■ TASK OBJECTIVE: Whenever a line in the entries includes the word "Theorem", copy that line out.

■ Stored data:
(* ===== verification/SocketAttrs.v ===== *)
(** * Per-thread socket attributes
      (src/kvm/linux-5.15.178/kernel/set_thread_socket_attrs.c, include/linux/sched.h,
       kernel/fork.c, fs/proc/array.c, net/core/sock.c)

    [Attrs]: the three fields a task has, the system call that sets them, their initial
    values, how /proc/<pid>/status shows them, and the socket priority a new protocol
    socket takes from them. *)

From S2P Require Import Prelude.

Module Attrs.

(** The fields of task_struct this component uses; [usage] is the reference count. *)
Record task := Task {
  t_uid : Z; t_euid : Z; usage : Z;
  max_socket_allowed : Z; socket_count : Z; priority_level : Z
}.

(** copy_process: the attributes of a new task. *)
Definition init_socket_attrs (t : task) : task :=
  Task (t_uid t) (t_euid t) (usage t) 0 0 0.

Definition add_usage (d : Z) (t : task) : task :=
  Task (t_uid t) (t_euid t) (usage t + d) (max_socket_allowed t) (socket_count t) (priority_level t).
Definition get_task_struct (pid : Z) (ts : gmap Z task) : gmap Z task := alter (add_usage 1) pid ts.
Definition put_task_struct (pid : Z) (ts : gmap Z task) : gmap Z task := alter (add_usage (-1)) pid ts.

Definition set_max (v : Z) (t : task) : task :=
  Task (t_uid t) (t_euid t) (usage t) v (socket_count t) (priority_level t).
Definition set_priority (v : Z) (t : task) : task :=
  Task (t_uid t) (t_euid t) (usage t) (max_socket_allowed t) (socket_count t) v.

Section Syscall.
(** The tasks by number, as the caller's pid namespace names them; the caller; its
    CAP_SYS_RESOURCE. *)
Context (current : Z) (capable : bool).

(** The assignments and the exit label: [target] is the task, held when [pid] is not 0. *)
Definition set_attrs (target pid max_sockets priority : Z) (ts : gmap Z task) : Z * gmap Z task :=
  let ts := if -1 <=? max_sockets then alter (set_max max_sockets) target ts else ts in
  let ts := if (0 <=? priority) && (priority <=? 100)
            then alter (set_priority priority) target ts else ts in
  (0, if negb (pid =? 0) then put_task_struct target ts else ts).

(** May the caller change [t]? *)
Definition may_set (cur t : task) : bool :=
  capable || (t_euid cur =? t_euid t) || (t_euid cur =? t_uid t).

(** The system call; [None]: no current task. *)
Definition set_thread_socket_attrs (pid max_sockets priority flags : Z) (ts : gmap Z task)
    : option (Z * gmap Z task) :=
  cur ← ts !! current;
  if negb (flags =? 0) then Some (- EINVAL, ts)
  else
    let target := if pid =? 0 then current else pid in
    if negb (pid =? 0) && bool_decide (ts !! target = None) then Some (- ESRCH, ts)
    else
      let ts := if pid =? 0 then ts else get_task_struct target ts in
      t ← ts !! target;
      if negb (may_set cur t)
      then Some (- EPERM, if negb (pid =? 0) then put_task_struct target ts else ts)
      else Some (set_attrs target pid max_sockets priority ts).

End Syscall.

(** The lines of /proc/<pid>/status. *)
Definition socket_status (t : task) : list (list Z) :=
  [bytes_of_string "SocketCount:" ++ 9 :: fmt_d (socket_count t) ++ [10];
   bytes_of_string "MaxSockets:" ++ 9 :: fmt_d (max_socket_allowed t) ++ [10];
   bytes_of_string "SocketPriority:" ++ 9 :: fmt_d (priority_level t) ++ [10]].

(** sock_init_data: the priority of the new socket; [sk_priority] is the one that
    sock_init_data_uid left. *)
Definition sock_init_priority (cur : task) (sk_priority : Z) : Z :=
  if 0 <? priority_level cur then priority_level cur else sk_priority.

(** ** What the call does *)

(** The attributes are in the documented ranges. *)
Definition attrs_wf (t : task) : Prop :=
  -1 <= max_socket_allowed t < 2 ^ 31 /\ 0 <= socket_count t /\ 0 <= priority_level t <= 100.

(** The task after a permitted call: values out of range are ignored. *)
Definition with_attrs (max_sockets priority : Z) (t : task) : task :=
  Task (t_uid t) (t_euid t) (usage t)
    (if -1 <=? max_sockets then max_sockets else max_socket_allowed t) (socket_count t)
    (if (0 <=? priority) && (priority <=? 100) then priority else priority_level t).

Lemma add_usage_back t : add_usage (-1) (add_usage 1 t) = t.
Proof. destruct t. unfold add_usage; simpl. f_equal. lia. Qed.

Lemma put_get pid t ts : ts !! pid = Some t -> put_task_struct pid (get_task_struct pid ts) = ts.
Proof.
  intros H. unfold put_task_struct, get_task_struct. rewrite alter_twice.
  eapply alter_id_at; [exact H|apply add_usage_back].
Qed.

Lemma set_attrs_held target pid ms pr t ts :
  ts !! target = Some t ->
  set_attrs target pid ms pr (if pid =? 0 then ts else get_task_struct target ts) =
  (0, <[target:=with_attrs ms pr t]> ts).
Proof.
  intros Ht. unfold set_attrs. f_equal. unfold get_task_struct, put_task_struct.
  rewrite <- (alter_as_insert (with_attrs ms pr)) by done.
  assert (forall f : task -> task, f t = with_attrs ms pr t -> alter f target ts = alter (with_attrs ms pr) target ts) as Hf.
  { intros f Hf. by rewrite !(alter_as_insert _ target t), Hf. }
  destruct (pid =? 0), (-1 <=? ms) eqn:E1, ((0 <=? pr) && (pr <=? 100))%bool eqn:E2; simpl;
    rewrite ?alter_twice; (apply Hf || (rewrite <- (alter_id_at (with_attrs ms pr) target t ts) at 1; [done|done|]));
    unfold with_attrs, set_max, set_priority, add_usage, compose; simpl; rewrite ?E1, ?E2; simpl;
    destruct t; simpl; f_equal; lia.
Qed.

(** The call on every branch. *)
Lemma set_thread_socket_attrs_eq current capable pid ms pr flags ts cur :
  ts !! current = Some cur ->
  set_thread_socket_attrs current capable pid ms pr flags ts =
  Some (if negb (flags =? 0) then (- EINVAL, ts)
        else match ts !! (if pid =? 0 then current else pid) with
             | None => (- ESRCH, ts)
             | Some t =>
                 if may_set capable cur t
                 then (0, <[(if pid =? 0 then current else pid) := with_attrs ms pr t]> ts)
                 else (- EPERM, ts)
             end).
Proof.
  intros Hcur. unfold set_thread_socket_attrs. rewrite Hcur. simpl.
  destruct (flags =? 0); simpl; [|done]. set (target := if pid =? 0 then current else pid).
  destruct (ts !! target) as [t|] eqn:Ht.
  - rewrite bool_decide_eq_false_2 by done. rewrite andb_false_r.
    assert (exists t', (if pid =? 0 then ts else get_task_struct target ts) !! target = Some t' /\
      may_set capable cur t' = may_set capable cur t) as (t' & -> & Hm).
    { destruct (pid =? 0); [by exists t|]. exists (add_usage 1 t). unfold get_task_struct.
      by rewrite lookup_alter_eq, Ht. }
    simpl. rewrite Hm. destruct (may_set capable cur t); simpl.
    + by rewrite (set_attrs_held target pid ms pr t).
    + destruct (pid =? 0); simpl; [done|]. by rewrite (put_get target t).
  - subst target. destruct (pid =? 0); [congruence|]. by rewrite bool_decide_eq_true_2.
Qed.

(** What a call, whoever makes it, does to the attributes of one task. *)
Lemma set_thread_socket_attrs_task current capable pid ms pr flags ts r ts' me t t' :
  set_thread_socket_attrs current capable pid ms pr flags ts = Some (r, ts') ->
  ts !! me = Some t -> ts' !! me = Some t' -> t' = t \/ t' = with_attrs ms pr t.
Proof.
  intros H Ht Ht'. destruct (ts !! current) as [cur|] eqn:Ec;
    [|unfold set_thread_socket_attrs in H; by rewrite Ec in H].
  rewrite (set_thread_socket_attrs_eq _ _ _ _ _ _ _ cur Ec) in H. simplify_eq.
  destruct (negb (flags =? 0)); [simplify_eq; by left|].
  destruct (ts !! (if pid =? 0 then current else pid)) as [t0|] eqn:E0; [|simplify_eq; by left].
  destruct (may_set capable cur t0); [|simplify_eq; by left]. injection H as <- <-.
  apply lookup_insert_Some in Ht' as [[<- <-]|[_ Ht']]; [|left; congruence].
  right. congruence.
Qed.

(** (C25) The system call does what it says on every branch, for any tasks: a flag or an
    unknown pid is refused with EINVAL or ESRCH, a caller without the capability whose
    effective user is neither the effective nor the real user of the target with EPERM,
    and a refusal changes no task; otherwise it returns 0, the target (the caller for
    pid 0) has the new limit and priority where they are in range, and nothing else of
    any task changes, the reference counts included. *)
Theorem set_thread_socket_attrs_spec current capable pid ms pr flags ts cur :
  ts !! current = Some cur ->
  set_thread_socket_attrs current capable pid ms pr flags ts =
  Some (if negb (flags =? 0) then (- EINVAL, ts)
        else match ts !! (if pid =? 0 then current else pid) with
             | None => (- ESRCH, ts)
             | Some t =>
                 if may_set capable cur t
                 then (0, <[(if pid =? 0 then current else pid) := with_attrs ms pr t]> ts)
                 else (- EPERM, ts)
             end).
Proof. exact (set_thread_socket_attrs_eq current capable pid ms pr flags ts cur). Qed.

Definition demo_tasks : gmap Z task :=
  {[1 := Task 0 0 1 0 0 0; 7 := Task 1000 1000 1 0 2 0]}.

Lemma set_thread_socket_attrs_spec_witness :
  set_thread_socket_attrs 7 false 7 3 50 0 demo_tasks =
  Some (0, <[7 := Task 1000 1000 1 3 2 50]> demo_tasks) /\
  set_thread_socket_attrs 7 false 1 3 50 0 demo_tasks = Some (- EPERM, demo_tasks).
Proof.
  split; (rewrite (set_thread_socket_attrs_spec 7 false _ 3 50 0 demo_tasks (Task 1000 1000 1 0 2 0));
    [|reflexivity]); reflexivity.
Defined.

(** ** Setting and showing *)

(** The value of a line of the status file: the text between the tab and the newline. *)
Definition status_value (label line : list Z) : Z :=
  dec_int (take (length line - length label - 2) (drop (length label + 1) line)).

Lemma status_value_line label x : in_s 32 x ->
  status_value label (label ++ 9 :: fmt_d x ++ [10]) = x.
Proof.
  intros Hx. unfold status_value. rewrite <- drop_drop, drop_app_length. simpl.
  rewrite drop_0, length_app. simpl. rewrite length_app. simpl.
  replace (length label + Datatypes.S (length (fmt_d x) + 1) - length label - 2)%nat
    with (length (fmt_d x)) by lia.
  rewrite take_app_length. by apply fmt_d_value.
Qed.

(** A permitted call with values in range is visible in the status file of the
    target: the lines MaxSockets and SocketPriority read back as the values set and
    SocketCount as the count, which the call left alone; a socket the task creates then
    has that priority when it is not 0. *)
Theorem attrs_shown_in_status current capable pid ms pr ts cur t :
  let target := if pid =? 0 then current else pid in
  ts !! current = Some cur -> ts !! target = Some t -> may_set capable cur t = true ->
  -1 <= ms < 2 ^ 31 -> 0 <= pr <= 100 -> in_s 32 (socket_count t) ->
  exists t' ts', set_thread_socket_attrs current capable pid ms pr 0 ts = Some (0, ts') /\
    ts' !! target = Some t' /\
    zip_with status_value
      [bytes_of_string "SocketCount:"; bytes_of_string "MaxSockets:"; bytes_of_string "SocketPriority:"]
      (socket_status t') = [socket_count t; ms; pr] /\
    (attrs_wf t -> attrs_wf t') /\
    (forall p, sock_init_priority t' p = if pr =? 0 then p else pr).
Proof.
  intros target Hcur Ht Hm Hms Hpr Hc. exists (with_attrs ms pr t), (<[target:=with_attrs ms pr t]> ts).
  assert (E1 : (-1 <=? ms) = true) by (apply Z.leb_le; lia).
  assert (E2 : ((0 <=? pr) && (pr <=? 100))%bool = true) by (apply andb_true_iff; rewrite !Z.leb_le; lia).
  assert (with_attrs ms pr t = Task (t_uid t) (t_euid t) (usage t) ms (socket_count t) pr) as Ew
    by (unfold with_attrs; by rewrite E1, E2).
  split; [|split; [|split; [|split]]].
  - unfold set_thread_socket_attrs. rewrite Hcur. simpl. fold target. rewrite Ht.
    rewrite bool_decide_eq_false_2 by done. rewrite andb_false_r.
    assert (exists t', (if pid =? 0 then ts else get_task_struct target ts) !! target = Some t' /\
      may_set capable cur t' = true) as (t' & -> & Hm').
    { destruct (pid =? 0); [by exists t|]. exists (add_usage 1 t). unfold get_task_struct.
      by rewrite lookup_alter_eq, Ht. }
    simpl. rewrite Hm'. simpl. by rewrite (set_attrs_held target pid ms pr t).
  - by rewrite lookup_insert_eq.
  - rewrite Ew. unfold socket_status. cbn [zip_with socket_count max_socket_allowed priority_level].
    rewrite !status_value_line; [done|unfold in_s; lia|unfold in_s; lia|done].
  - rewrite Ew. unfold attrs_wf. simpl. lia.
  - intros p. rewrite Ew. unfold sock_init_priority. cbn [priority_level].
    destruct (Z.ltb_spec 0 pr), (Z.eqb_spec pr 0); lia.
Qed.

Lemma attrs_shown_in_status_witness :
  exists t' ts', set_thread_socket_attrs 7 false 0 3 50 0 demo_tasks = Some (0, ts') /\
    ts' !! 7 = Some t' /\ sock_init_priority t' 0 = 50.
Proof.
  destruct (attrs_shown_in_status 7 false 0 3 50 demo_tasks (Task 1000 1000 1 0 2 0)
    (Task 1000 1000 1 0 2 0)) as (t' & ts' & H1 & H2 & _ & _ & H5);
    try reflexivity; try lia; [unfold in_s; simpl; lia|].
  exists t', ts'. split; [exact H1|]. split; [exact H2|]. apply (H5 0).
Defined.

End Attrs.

■ REPLY:
Theorem set_thread_socket_attrs_spec current capable pid ms pr flags ts cur :
Theorem attrs_shown_in_status current capable pid ms pr ts cur t :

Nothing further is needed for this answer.